* [WHAT NEEDS TO BE DONE]
Until the line containing "state_ok (so_num_scheduled_tokens out)" has been reproduced, keep reproducing each line of the material below exactly, starting with the first.

━━━━━━━━

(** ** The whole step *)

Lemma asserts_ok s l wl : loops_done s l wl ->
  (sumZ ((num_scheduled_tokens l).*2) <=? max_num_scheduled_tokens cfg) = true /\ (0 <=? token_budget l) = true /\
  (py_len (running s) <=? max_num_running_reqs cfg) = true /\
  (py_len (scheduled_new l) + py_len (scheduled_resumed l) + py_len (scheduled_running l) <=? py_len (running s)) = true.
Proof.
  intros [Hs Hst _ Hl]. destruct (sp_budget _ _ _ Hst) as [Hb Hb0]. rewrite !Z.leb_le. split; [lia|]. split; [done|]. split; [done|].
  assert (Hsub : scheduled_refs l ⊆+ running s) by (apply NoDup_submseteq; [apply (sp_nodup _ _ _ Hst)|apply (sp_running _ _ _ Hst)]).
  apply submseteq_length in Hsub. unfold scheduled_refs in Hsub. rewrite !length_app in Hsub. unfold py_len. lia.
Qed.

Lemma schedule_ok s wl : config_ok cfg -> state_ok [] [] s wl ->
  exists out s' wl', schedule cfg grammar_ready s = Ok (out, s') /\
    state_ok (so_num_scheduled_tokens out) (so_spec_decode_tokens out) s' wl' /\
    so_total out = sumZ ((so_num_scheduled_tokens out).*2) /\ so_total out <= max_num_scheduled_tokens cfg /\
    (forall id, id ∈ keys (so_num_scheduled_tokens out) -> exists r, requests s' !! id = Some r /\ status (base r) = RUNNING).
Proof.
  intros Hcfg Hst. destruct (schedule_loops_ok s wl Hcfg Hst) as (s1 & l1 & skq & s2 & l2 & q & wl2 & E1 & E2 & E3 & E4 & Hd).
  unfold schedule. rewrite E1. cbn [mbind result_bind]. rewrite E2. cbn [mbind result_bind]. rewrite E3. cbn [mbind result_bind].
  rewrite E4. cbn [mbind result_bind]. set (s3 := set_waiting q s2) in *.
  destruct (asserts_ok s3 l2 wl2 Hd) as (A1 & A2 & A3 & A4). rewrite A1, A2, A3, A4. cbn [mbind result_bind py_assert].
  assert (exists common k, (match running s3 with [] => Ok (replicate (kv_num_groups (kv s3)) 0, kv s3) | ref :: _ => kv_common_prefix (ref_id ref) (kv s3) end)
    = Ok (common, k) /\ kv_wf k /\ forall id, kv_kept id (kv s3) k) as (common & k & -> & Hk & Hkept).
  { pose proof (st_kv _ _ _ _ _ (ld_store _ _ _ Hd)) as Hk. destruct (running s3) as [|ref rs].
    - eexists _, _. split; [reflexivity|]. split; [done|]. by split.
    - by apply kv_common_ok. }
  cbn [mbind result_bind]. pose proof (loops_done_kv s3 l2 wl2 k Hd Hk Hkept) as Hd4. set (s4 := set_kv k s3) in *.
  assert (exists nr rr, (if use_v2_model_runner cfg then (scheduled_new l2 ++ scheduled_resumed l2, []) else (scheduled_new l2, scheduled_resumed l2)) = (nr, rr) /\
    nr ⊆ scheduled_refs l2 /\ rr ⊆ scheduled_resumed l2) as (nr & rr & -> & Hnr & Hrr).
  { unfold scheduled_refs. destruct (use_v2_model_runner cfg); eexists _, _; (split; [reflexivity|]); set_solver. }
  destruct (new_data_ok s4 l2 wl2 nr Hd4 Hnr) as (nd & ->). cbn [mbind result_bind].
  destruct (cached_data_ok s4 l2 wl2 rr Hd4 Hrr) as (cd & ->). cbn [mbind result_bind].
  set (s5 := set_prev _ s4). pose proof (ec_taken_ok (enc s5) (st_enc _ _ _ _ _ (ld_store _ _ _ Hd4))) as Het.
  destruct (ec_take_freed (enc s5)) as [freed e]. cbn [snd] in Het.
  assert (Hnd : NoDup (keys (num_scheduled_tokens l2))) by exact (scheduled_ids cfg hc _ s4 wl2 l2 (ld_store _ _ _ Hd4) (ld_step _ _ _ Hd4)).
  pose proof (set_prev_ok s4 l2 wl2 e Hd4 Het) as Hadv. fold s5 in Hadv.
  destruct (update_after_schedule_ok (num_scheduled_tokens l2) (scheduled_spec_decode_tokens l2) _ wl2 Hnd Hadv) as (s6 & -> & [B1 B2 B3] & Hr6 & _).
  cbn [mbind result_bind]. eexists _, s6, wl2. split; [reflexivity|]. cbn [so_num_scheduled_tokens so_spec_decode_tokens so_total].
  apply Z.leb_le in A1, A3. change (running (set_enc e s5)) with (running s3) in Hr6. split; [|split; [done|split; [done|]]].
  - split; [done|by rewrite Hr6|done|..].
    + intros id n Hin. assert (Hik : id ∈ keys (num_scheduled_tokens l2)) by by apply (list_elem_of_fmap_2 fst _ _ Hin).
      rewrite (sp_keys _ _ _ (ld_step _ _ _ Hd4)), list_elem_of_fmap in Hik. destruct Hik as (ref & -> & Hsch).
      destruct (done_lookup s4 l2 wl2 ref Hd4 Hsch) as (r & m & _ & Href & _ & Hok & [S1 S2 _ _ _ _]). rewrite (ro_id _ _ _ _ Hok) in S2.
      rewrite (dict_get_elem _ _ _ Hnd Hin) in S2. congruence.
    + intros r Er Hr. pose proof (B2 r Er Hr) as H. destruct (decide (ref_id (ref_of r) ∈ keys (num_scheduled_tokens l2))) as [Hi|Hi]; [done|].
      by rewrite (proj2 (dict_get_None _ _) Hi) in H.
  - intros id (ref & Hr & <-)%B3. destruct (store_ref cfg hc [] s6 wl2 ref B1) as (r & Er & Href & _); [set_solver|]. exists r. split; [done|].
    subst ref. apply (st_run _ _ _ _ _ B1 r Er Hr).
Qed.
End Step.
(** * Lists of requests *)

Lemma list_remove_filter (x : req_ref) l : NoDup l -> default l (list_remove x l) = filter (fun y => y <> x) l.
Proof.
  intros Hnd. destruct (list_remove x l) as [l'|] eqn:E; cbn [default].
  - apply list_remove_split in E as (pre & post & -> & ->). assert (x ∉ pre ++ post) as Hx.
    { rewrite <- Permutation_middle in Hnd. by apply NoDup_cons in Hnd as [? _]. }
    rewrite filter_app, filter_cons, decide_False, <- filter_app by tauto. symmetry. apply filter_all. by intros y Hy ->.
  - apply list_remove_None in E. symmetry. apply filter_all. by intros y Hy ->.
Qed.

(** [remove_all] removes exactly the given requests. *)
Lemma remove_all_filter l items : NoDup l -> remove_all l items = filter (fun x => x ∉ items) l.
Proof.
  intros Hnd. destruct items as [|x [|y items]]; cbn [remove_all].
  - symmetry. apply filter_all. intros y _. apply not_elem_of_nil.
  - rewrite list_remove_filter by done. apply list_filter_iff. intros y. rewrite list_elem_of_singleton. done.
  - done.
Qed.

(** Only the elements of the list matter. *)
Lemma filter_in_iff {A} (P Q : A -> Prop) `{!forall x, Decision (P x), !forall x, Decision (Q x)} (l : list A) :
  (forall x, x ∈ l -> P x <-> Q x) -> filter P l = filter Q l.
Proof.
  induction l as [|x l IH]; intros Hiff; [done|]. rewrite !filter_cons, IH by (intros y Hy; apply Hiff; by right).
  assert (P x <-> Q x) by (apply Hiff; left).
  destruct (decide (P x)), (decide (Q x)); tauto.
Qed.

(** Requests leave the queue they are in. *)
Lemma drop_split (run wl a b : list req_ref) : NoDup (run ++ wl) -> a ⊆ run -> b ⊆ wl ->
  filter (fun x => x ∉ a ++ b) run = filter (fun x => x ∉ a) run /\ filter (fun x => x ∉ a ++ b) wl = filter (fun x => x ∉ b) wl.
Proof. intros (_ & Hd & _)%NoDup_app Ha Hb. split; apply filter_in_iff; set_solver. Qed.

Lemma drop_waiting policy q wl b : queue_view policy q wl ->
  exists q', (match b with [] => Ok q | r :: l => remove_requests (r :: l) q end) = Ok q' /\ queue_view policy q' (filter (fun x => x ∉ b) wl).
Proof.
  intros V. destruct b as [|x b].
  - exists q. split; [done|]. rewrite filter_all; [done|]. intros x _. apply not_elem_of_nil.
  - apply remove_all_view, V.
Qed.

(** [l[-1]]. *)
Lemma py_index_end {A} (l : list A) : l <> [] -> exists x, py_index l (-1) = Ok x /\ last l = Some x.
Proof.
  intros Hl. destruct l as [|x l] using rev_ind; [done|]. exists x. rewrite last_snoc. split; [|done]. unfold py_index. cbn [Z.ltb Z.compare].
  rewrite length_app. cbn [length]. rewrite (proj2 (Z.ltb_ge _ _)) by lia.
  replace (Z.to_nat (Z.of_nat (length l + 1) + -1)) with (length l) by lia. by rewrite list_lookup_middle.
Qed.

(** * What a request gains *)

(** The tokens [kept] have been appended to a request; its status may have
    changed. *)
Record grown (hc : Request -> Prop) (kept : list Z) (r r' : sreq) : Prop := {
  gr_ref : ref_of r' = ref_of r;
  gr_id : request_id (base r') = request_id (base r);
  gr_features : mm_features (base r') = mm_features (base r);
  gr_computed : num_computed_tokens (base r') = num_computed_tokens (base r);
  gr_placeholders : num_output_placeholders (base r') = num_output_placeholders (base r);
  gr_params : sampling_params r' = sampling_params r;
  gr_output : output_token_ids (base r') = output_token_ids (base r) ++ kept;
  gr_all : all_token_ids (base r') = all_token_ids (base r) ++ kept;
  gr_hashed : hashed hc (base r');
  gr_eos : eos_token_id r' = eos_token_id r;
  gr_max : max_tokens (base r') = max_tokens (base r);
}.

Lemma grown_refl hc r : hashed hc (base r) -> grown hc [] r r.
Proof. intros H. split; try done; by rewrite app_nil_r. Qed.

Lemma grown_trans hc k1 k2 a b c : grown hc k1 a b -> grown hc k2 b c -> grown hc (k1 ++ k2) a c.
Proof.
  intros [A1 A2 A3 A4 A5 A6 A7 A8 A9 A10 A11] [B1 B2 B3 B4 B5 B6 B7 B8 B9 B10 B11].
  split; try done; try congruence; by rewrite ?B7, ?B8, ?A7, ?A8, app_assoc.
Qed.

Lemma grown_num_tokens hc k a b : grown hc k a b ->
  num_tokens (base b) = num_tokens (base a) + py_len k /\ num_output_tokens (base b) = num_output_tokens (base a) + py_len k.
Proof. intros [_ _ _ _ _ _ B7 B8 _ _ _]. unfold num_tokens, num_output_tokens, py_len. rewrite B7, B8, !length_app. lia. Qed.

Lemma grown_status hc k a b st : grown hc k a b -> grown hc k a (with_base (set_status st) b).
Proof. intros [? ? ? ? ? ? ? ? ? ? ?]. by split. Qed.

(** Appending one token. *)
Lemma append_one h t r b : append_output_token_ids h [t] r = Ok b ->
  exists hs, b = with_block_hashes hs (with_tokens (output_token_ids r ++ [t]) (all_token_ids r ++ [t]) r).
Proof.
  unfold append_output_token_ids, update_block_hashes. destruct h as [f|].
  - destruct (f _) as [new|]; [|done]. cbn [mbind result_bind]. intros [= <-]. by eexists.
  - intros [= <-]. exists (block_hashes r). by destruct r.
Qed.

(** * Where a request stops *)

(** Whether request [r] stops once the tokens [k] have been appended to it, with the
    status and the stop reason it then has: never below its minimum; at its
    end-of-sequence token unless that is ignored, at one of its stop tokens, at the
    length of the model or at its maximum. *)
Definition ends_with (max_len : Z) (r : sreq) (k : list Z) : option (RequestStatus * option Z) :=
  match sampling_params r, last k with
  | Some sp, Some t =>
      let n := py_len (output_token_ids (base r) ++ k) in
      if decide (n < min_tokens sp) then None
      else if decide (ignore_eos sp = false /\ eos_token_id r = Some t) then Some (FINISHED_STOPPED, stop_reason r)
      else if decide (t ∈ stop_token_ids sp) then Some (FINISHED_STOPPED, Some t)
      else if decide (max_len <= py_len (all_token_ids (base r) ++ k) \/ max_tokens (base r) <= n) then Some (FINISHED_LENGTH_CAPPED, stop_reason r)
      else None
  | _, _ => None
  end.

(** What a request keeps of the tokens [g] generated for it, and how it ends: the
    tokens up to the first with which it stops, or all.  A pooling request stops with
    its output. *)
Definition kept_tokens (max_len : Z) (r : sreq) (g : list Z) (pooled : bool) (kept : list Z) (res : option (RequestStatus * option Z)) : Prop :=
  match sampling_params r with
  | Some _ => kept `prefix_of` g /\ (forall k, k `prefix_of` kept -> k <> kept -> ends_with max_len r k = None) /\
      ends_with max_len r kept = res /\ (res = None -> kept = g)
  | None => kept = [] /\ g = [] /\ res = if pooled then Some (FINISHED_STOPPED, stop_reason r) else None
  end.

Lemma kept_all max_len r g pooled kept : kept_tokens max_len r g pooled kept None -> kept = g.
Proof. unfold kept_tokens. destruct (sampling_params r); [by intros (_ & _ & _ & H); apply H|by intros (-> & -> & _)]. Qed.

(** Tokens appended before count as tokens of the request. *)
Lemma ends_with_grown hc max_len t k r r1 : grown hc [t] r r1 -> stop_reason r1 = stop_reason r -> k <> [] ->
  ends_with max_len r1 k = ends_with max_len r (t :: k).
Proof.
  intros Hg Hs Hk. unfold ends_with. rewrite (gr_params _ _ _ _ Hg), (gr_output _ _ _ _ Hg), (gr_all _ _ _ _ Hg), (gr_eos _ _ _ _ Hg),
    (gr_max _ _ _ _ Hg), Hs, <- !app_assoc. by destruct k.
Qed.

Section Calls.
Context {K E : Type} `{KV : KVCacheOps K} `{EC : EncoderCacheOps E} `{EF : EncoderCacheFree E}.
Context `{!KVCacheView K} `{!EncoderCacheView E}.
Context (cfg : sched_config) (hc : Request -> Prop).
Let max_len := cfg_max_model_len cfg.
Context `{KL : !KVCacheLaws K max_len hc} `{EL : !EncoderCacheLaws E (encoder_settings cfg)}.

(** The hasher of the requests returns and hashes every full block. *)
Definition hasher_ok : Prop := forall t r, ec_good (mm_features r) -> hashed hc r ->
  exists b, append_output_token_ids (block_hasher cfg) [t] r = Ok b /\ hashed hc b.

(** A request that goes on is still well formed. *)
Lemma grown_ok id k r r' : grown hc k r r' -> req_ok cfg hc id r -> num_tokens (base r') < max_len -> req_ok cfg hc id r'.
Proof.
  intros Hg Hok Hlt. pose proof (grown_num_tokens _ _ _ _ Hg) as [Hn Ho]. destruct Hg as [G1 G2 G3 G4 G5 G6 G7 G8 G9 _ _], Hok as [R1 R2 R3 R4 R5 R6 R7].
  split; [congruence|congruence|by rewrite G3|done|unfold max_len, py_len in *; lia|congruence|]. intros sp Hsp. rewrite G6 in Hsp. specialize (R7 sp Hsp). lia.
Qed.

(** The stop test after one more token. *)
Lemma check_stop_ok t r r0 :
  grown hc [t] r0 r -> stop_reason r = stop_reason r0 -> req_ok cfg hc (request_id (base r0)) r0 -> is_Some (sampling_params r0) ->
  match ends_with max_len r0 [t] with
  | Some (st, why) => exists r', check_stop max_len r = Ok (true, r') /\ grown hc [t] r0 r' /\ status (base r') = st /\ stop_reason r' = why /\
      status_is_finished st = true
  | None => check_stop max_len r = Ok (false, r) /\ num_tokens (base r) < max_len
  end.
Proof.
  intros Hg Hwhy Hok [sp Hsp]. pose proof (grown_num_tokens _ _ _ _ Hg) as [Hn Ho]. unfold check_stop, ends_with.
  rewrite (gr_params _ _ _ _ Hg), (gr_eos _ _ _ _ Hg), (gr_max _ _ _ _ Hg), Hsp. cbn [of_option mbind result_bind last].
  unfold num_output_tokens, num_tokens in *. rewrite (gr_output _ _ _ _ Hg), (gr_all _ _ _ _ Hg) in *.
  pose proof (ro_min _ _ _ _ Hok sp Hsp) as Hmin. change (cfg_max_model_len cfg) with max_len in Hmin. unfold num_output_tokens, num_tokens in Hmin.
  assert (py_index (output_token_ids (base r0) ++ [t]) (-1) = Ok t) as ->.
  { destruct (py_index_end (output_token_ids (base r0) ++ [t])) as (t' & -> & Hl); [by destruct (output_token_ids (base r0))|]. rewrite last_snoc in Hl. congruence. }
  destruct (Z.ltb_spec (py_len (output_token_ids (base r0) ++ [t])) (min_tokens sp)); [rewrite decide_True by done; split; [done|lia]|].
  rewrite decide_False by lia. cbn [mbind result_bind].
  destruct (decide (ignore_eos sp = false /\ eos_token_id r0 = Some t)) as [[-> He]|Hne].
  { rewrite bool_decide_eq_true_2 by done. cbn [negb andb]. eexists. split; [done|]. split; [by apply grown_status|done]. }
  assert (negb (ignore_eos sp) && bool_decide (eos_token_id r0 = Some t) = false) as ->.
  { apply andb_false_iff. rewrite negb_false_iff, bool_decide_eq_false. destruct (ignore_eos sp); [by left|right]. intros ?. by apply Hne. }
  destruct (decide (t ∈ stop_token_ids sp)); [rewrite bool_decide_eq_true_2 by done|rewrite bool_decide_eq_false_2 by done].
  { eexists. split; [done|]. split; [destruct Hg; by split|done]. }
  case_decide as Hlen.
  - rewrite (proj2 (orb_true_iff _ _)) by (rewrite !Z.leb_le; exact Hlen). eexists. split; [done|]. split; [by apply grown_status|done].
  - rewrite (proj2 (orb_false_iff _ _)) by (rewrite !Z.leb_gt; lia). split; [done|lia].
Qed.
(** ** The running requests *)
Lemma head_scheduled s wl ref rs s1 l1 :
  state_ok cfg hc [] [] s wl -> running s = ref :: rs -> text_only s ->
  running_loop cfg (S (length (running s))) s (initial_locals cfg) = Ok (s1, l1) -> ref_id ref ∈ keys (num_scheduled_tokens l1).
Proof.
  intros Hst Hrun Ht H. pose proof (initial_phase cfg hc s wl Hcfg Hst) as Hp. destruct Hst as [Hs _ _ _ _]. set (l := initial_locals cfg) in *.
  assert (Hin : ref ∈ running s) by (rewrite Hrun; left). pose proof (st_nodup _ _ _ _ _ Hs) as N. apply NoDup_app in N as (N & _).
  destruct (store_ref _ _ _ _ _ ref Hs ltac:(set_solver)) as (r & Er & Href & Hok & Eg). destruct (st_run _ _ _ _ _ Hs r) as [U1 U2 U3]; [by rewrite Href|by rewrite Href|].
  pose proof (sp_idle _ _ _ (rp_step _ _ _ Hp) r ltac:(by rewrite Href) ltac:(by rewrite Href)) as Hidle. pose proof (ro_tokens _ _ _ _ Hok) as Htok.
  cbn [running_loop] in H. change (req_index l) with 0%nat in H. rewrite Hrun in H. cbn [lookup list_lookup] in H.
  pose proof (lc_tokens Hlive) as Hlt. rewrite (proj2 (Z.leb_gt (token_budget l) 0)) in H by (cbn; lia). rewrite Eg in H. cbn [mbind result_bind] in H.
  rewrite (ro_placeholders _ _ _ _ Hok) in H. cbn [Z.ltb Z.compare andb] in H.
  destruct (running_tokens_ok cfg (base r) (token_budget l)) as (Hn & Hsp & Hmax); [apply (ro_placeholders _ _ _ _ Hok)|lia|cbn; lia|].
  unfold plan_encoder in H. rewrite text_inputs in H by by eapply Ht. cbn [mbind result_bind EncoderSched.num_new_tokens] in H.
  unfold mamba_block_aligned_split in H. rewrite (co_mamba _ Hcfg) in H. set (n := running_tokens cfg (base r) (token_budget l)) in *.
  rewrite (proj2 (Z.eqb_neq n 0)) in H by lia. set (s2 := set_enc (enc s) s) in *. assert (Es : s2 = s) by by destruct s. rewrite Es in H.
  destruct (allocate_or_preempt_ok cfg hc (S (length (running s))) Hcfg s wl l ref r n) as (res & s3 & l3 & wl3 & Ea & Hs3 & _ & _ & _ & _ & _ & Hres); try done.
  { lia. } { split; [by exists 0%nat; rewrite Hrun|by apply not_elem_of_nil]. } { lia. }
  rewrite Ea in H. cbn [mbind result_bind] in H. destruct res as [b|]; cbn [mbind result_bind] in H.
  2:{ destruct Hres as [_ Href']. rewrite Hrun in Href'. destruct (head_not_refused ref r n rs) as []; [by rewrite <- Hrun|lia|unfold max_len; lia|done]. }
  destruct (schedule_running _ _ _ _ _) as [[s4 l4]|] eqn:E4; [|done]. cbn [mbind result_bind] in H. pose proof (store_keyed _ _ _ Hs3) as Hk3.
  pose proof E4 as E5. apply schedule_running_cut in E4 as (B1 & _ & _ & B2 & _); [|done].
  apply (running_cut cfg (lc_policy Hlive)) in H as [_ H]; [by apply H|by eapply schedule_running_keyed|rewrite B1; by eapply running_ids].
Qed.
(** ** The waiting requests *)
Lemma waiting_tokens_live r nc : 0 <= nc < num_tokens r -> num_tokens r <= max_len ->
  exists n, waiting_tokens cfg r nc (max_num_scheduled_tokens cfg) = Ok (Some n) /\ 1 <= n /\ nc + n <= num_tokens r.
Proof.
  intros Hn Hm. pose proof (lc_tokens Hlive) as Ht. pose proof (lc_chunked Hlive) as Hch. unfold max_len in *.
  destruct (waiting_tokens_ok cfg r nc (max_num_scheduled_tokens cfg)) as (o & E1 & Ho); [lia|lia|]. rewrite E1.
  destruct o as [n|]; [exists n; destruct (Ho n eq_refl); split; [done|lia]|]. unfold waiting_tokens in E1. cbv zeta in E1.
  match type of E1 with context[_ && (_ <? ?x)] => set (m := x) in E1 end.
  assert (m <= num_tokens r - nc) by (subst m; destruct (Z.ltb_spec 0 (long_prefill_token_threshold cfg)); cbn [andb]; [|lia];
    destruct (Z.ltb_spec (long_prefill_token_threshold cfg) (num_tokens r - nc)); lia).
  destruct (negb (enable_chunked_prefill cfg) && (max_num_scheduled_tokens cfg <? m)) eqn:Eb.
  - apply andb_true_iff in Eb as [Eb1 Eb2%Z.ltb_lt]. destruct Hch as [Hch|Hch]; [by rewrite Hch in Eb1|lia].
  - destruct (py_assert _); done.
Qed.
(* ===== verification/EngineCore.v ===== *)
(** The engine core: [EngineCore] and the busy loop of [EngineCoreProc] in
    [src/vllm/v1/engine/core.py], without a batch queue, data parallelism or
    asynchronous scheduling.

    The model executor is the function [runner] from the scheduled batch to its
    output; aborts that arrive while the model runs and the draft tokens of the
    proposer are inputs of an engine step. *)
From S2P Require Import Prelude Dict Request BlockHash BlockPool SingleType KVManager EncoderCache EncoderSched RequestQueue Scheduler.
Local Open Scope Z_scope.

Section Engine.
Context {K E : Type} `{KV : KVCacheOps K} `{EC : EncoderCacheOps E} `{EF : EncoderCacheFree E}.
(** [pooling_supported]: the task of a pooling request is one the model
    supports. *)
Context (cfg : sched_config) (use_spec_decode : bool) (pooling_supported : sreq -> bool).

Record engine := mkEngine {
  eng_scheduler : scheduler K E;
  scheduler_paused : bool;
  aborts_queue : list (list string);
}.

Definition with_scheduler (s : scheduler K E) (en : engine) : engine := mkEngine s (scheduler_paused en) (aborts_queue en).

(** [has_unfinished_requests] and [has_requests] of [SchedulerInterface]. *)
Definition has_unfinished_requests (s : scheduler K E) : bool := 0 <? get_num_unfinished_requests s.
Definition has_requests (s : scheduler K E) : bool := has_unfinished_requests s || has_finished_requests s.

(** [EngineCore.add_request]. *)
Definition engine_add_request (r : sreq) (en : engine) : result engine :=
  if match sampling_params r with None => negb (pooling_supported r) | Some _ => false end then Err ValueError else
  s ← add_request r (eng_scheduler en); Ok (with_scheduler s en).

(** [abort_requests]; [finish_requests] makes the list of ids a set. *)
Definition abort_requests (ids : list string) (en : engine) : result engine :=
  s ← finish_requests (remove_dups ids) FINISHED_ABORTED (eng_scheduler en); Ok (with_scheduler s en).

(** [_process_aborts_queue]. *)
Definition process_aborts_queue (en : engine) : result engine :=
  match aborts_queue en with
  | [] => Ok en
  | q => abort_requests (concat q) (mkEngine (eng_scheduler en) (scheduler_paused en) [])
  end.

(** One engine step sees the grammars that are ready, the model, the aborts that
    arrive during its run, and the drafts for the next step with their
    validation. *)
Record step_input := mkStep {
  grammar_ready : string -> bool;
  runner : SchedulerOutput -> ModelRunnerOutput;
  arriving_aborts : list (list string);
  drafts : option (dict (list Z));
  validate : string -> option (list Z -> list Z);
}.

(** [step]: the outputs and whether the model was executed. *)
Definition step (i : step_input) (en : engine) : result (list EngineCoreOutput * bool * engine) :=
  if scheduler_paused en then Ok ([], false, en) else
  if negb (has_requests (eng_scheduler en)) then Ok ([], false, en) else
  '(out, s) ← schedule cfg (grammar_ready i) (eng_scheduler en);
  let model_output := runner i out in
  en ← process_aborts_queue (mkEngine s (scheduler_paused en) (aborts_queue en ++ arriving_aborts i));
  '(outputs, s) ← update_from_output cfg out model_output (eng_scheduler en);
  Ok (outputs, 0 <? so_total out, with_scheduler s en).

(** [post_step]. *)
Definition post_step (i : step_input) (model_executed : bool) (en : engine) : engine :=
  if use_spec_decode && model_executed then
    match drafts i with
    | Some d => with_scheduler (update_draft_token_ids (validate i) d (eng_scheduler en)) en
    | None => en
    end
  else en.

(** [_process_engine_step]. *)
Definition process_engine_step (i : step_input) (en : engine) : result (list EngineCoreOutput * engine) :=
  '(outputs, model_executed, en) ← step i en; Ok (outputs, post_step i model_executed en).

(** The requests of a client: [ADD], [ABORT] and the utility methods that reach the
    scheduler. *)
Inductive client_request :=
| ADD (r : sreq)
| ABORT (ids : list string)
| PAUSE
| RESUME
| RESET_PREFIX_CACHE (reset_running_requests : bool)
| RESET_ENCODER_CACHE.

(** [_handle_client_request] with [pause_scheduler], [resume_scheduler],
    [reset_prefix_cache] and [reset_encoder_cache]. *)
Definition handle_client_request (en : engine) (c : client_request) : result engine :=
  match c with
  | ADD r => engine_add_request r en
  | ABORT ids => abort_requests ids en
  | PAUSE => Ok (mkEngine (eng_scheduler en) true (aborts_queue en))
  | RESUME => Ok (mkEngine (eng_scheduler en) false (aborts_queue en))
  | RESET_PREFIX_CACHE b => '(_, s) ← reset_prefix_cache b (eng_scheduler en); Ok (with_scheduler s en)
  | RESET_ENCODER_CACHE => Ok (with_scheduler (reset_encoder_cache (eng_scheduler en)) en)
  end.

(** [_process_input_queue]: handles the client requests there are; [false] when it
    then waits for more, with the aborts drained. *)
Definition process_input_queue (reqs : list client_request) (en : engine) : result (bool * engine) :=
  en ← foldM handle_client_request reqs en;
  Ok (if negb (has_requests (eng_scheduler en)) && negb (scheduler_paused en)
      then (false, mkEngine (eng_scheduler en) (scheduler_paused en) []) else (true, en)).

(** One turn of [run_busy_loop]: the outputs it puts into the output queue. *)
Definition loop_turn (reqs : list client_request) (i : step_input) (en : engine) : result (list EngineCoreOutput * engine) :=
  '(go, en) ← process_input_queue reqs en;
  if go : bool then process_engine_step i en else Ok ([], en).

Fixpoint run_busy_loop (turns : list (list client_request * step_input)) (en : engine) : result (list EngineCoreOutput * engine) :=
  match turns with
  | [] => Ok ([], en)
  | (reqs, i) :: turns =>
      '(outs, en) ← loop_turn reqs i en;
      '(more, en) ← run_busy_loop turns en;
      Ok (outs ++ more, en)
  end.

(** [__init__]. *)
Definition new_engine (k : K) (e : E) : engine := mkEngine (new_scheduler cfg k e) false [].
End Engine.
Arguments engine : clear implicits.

━━━━━━━━

* [TASK RESULT]
(** ** The whole step *)

Lemma asserts_ok s l wl : loops_done s l wl ->
  (sumZ ((num_scheduled_tokens l).*2) <=? max_num_scheduled_tokens cfg) = true /\ (0 <=? token_budget l) = true /\
  (py_len (running s) <=? max_num_running_reqs cfg) = true /\
  (py_len (scheduled_new l) + py_len (scheduled_resumed l) + py_len (scheduled_running l) <=? py_len (running s)) = true.
Proof.
  intros [Hs Hst _ Hl]. destruct (sp_budget _ _ _ Hst) as [Hb Hb0]. rewrite !Z.leb_le. split; [lia|]. split; [done|]. split; [done|].
  assert (Hsub : scheduled_refs l ⊆+ running s) by (apply NoDup_submseteq; [apply (sp_nodup _ _ _ Hst)|apply (sp_running _ _ _ Hst)]).
  apply submseteq_length in Hsub. unfold scheduled_refs in Hsub. rewrite !length_app in Hsub. unfold py_len. lia.
Qed.

Lemma schedule_ok s wl : config_ok cfg -> state_ok [] [] s wl ->
  exists out s' wl', schedule cfg grammar_ready s = Ok (out, s') /\
    state_ok (so_num_scheduled_tokens out) (so_spec_decode_tokens out) s' wl' /\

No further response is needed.